• **Exercise data**:

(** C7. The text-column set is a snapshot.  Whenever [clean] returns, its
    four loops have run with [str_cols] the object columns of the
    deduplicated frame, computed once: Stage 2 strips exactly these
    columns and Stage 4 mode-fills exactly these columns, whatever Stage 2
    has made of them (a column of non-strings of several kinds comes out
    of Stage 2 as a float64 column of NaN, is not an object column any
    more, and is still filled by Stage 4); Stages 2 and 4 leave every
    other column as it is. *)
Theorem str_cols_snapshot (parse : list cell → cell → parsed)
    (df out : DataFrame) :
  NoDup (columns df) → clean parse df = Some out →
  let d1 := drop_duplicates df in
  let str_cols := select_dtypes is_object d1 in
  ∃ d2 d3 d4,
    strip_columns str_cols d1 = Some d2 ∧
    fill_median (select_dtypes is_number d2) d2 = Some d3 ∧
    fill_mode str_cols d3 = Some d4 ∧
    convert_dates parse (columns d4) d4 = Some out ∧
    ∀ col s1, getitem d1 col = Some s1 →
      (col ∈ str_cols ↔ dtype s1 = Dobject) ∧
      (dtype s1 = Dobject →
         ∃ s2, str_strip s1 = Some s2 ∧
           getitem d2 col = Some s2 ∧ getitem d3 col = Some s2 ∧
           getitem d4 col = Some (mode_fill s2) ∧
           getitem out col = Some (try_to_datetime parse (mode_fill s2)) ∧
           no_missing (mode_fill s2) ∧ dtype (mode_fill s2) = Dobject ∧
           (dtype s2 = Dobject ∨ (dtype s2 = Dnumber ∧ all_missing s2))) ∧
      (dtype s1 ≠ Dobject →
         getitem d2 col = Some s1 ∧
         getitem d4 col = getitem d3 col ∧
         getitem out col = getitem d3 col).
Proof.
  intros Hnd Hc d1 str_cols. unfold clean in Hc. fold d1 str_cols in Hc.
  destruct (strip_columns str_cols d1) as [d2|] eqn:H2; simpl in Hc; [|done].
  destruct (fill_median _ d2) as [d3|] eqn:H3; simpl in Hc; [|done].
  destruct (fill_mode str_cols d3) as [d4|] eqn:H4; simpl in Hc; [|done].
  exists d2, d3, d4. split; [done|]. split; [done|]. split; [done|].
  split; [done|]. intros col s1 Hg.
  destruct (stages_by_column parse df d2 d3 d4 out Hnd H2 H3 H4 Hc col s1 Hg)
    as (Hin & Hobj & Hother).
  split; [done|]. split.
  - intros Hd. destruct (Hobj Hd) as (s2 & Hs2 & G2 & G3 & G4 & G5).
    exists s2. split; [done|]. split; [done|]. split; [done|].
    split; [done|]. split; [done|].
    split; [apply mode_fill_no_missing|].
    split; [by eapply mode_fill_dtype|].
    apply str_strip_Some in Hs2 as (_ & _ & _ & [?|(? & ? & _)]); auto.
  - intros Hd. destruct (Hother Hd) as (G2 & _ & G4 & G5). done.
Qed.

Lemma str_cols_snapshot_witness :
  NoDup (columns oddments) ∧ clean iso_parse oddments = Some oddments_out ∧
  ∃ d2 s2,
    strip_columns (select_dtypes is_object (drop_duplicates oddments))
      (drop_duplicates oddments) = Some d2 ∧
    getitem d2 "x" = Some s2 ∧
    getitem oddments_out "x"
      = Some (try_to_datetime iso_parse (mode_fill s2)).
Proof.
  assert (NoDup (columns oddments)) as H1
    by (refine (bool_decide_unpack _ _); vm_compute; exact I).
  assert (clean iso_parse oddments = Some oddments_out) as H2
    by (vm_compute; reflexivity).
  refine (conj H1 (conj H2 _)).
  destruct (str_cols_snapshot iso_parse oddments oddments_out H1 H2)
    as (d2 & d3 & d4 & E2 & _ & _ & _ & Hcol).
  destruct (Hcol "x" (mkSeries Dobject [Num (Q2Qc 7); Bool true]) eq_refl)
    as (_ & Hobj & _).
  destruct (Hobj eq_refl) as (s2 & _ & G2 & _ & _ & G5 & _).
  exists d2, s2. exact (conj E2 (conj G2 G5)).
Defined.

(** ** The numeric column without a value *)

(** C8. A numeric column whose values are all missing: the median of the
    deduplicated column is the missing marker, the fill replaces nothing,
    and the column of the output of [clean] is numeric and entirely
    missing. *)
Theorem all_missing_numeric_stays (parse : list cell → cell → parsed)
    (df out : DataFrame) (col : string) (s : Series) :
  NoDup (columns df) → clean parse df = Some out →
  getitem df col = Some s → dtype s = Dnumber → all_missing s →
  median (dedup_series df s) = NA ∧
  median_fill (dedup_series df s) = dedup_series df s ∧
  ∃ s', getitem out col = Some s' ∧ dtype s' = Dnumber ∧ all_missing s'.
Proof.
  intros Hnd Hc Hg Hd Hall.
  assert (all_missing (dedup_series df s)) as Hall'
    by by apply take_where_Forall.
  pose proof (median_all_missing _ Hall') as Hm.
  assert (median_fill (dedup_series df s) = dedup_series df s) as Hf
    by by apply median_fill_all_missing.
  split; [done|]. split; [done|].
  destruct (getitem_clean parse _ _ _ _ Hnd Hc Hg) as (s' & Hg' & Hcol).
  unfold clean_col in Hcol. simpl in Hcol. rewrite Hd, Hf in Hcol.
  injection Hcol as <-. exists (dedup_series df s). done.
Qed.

• **To do**:
Please print verbatim each line from the first line of the entries above to the line that contains "of Stage 2 as", inclusive, and nothing more.

• **Finished task**:
(** C7. The text-column set is a snapshot.  Whenever [clean] returns, its
    four loops have run with [str_cols] the object columns of the
    deduplicated frame, computed once: Stage 2 strips exactly these
    columns and Stage 4 mode-fills exactly these columns, whatever Stage 2
    has made of them (a column of non-strings of several kinds comes out
    of Stage 2 as a float64 column of NaN, is not an object column any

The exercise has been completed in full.